### Provided data

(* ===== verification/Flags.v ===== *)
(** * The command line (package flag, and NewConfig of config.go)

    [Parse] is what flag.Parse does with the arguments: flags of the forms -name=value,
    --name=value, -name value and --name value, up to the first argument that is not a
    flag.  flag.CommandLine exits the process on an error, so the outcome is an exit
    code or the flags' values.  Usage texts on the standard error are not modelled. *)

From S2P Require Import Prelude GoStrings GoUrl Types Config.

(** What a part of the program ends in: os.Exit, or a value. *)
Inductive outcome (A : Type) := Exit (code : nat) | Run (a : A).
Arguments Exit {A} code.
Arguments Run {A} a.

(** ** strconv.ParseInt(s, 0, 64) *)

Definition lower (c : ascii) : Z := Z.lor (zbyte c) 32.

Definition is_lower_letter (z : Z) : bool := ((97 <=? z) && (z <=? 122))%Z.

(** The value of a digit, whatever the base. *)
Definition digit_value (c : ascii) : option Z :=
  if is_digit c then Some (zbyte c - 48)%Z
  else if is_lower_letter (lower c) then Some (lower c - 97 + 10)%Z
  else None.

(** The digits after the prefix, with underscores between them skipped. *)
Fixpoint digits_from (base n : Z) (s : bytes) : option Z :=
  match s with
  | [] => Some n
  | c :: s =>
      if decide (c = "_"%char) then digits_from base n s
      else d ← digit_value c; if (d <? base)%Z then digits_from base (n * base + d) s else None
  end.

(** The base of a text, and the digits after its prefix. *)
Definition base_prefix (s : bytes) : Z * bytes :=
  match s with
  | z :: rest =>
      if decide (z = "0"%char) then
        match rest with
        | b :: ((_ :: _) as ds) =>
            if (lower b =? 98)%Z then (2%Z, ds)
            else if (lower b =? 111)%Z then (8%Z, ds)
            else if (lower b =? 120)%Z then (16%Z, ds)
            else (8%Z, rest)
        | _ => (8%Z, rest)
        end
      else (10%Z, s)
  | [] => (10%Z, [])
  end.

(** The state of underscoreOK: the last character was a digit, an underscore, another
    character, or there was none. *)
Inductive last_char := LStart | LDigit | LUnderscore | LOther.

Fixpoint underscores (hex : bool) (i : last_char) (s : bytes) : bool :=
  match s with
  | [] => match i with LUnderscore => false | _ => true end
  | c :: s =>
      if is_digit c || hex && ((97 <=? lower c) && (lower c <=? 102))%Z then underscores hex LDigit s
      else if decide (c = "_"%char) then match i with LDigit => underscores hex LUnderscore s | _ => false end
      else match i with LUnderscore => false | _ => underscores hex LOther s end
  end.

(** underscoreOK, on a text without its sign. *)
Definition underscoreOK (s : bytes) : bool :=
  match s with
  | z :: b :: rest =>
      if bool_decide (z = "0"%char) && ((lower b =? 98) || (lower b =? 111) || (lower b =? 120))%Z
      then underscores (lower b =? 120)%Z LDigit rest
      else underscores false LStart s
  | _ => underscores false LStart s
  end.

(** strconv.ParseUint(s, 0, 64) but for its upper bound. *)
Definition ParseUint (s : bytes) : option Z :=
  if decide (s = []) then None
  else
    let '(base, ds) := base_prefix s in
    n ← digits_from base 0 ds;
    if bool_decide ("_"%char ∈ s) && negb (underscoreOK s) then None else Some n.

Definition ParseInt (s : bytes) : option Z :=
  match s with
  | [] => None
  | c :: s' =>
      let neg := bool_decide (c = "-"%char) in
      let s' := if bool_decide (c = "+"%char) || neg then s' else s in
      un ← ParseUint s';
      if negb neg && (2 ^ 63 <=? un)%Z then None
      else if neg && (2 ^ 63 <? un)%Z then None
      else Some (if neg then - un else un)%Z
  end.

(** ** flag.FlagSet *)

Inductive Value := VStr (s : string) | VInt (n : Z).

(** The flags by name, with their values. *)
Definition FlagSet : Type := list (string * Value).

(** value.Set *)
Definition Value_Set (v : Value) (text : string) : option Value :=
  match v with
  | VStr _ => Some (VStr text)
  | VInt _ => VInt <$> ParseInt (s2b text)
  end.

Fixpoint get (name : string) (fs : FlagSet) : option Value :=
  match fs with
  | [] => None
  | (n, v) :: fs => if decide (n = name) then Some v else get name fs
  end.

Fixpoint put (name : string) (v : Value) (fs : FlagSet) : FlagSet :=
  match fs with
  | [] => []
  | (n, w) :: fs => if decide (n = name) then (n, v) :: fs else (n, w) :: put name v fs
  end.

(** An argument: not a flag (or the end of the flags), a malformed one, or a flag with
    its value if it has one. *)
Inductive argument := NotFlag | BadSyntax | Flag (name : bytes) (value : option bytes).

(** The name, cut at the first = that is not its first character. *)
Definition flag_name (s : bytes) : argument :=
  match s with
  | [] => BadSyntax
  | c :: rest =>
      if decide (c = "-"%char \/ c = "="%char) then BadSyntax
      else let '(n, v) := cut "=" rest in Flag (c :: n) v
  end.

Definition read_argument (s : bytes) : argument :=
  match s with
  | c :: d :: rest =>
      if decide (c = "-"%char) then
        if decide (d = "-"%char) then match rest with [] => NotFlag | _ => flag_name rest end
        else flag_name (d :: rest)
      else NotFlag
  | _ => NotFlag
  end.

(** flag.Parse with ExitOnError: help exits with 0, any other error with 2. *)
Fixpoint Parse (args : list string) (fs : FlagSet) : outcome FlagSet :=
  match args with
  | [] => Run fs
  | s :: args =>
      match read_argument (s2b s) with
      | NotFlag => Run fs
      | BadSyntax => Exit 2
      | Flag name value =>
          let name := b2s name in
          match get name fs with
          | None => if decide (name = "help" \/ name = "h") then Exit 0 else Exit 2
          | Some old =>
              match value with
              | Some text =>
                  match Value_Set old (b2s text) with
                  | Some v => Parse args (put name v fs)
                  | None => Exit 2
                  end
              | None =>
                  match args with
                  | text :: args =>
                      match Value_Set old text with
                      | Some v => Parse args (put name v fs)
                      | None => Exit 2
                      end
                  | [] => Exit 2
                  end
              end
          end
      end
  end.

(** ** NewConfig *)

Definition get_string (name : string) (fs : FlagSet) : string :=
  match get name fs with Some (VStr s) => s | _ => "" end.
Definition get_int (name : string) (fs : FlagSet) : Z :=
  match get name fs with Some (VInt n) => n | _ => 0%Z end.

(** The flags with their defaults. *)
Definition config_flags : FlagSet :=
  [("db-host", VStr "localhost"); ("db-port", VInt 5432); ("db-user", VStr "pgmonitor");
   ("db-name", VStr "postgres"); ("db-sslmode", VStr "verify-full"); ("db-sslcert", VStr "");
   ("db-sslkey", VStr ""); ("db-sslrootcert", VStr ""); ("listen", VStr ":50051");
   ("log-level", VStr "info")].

######
### Provided data

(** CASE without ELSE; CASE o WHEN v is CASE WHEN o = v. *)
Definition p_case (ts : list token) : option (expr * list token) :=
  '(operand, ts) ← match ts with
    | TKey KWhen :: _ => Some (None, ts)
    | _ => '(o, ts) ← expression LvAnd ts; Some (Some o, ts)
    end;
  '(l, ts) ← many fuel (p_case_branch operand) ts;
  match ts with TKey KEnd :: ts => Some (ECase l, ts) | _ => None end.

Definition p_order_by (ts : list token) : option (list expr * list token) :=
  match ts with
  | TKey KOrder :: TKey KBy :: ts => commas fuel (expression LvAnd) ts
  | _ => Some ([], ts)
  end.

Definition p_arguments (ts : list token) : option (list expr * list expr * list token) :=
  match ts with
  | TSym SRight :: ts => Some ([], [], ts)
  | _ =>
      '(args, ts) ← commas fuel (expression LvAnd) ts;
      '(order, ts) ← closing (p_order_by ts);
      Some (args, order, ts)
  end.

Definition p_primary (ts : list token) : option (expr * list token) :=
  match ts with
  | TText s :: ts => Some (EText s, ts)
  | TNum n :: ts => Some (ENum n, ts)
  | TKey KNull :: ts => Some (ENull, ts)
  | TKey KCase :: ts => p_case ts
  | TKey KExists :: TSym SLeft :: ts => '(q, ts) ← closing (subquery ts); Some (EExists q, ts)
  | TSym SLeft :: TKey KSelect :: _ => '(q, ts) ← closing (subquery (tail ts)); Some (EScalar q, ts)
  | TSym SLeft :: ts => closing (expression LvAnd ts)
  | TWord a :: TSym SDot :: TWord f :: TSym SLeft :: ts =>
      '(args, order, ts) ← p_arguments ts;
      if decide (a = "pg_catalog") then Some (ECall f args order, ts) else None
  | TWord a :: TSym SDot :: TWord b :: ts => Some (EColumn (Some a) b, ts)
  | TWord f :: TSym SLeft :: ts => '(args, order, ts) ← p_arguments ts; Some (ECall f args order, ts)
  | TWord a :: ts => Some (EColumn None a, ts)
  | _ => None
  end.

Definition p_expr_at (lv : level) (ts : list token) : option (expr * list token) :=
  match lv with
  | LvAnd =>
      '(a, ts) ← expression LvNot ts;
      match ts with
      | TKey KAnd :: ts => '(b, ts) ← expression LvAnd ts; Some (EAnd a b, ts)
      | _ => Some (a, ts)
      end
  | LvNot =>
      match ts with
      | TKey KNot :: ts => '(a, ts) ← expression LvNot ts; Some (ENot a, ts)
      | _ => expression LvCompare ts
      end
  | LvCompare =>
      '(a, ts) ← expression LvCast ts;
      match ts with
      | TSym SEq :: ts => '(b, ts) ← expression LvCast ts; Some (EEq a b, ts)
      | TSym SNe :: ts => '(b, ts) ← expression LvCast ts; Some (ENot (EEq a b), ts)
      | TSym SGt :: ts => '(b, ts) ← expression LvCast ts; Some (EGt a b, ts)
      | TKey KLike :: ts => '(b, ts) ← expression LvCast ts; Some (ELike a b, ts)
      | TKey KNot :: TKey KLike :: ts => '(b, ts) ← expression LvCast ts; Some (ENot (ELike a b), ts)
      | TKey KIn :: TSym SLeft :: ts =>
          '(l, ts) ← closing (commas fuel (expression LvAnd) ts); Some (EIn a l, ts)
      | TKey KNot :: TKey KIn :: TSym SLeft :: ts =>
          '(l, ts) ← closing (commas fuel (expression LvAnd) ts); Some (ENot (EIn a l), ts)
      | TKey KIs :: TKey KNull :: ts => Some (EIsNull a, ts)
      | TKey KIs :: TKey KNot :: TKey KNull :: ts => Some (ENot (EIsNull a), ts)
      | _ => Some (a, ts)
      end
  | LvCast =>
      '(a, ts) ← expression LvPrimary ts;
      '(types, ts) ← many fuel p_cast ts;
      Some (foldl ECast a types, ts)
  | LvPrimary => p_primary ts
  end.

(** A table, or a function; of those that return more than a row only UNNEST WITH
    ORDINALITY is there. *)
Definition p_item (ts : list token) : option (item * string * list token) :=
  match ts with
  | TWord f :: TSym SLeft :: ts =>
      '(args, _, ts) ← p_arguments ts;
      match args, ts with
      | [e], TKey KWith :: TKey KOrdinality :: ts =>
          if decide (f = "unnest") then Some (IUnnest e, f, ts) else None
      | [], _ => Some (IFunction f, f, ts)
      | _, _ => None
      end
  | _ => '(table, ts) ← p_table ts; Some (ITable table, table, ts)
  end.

######

Would you please copy, word for word, everything above from the line containing "(** What a part" down to the line containing "if bool_decide (z", those two lines included?

(** What a part of the program ends in: os.Exit, or a value. *)
Inductive outcome (A : Type) := Exit (code : nat) | Run (a : A).
Arguments Exit {A} code.
Arguments Run {A} a.

(** ** strconv.ParseInt(s, 0, 64) *)

Definition lower (c : ascii) : Z := Z.lor (zbyte c) 32.

Definition is_lower_letter (z : Z) : bool := ((97 <=? z) && (z <=? 122))%Z.

(** The value of a digit, whatever the base. *)
Definition digit_value (c : ascii) : option Z :=
  if is_digit c then Some (zbyte c - 48)%Z
  else if is_lower_letter (lower c) then Some (lower c - 97 + 10)%Z
  else None.

(** The digits after the prefix, with underscores between them skipped. *)
Fixpoint digits_from (base n : Z) (s : bytes) : option Z :=
  match s with
  | [] => Some n
  | c :: s =>
      if decide (c = "_"%char) then digits_from base n s
      else d ← digit_value c; if (d <? base)%Z then digits_from base (n * base + d) s else None
  end.

(** The base of a text, and the digits after its prefix. *)
Definition base_prefix (s : bytes) : Z * bytes :=
  match s with
  | z :: rest =>
      if decide (z = "0"%char) then
        match rest with
        | b :: ((_ :: _) as ds) =>
            if (lower b =? 98)%Z then (2%Z, ds)
            else if (lower b =? 111)%Z then (8%Z, ds)
            else if (lower b =? 120)%Z then (16%Z, ds)
            else (8%Z, rest)
        | _ => (8%Z, rest)
        end
      else (10%Z, s)
  | [] => (10%Z, [])
  end.

(** The state of underscoreOK: the last character was a digit, an underscore, another
    character, or there was none. *)
Inductive last_char := LStart | LDigit | LUnderscore | LOther.

Fixpoint underscores (hex : bool) (i : last_char) (s : bytes) : bool :=
  match s with
  | [] => match i with LUnderscore => false | _ => true end
  | c :: s =>
      if is_digit c || hex && ((97 <=? lower c) && (lower c <=? 102))%Z then underscores hex LDigit s
      else if decide (c = "_"%char) then match i with LDigit => underscores hex LUnderscore s | _ => false end
      else match i with LUnderscore => false | _ => underscores hex LOther s end
  end.

(** underscoreOK, on a text without its sign. *)
Definition underscoreOK (s : bytes) : bool :=
  match s with
  | z :: b :: rest =>
      if bool_decide (z = "0"%char) && ((lower b =? 98) || (lower b =? 111) || (lower b =? 120))%Z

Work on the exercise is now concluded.